▶ **Problem description**: Your job is to set down the stretch of entries that opens with the line containing "match e with" and closes with the line containing "intros Hwf Hreg Hk Hq Hc Hkind Hpeer.". Keep both end lines, copy each exactly, and add nothing.

[Source data]
+ + + +
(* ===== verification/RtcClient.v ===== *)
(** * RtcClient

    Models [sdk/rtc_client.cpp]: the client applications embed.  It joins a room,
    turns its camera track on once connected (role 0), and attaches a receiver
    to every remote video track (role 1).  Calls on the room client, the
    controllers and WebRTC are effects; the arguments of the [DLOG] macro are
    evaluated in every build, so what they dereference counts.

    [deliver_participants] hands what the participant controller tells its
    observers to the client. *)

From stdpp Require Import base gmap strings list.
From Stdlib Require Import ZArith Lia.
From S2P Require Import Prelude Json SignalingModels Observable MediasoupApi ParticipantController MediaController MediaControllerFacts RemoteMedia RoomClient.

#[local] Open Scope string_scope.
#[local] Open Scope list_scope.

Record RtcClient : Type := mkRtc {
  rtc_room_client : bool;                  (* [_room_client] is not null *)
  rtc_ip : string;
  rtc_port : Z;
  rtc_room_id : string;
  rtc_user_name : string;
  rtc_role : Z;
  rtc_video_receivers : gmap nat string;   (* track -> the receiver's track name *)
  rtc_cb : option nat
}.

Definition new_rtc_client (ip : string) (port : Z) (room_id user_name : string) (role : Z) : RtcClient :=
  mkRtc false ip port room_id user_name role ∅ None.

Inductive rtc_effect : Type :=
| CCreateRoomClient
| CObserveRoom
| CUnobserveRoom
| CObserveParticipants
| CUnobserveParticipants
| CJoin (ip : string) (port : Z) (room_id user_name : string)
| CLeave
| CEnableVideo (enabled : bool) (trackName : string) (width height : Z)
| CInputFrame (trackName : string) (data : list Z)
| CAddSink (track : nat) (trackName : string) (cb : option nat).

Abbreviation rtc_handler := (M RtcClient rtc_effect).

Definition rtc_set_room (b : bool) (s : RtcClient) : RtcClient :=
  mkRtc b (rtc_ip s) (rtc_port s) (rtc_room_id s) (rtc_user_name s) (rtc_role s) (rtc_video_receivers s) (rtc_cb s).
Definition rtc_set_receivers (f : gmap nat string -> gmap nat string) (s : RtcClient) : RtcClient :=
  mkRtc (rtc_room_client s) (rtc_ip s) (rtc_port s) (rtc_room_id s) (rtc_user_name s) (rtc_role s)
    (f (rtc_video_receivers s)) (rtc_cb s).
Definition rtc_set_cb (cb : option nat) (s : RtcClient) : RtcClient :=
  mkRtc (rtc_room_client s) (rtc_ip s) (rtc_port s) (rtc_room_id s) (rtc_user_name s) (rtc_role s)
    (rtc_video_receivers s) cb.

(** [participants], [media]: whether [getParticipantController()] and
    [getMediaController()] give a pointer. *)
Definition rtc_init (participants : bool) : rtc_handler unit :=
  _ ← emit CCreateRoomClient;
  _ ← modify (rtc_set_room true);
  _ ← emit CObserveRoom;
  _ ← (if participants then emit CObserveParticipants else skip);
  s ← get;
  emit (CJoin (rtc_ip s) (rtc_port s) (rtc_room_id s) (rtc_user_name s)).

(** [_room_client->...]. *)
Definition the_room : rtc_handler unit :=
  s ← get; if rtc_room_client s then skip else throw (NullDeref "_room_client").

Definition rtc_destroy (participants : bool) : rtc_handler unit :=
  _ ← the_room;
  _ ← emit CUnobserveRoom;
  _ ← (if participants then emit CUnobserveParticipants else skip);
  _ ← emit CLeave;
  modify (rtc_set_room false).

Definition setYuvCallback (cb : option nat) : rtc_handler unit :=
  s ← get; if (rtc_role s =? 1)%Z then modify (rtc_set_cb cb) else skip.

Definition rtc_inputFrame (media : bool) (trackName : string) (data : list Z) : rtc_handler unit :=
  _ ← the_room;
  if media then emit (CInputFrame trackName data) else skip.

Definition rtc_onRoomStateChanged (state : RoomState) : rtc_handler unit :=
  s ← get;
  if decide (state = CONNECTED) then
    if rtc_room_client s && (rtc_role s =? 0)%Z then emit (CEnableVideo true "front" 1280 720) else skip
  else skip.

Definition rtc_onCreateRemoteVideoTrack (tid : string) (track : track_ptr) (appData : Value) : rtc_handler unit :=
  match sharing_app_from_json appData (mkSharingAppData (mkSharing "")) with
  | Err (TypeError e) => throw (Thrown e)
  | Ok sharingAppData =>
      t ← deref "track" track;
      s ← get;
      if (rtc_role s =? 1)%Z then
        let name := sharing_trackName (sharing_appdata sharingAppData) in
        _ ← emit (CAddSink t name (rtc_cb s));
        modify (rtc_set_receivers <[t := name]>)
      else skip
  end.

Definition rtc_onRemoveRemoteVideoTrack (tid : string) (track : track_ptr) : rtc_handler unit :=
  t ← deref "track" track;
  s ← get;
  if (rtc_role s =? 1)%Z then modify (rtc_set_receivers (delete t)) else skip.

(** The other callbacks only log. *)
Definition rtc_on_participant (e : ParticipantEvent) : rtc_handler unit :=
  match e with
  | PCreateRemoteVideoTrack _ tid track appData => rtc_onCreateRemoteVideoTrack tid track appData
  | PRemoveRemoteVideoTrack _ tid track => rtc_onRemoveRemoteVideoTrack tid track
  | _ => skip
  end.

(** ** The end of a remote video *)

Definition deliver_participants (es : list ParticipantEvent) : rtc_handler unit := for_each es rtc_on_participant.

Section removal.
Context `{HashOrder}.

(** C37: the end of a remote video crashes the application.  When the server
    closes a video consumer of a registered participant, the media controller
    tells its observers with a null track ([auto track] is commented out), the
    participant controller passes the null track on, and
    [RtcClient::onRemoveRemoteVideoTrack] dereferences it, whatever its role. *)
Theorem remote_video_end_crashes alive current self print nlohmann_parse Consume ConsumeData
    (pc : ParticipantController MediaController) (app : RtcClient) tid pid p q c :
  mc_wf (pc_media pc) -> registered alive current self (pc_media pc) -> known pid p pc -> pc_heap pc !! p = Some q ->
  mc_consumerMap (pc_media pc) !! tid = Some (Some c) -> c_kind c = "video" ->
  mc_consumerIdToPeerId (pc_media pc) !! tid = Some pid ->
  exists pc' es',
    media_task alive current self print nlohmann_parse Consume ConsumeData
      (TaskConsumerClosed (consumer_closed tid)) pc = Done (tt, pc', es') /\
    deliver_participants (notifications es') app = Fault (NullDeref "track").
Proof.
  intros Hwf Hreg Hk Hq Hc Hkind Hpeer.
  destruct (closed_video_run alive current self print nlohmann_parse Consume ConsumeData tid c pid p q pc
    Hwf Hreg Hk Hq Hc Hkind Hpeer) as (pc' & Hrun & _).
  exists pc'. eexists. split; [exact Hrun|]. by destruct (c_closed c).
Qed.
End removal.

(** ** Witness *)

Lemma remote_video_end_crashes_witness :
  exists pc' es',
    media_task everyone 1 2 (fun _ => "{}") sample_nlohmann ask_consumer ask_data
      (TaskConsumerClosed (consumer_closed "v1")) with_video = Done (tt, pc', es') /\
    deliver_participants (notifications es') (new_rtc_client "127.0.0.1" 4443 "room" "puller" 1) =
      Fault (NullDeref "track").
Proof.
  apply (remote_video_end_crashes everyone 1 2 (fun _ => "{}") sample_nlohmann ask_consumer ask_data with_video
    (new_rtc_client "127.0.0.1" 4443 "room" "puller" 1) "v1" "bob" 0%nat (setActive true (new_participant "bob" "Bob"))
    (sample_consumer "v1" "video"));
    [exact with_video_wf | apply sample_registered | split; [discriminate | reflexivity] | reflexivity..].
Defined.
+ + + +
▶ **Exercise result**:
  match e with
  | PCreateRemoteVideoTrack _ tid track appData => rtc_onCreateRemoteVideoTrack tid track appData
  | PRemoveRemoteVideoTrack _ tid track => rtc_onRemoveRemoteVideoTrack tid track
  | _ => skip
  end.

(** ** The end of a remote video *)

Definition deliver_participants (es : list ParticipantEvent) : rtc_handler unit := for_each es rtc_on_participant.

Section removal.
Context `{HashOrder}.

(** C37: the end of a remote video crashes the application.  When the server
    closes a video consumer of a registered participant, the media controller
    tells its observers with a null track ([auto track] is commented out), the
    participant controller passes the null track on, and
    [RtcClient::onRemoveRemoteVideoTrack] dereferences it, whatever its role. *)
Theorem remote_video_end_crashes alive current self print nlohmann_parse Consume ConsumeData
    (pc : ParticipantController MediaController) (app : RtcClient) tid pid p q c :
  mc_wf (pc_media pc) -> registered alive current self (pc_media pc) -> known pid p pc -> pc_heap pc !! p = Some q ->
  mc_consumerMap (pc_media pc) !! tid = Some (Some c) -> c_kind c = "video" ->
  mc_consumerIdToPeerId (pc_media pc) !! tid = Some pid ->
  exists pc' es',
    media_task alive current self print nlohmann_parse Consume ConsumeData
      (TaskConsumerClosed (consumer_closed tid)) pc = Done (tt, pc', es') /\
    deliver_participants (notifications es') app = Fault (NullDeref "track").
Proof.
  intros Hwf Hreg Hk Hq Hc Hkind Hpeer.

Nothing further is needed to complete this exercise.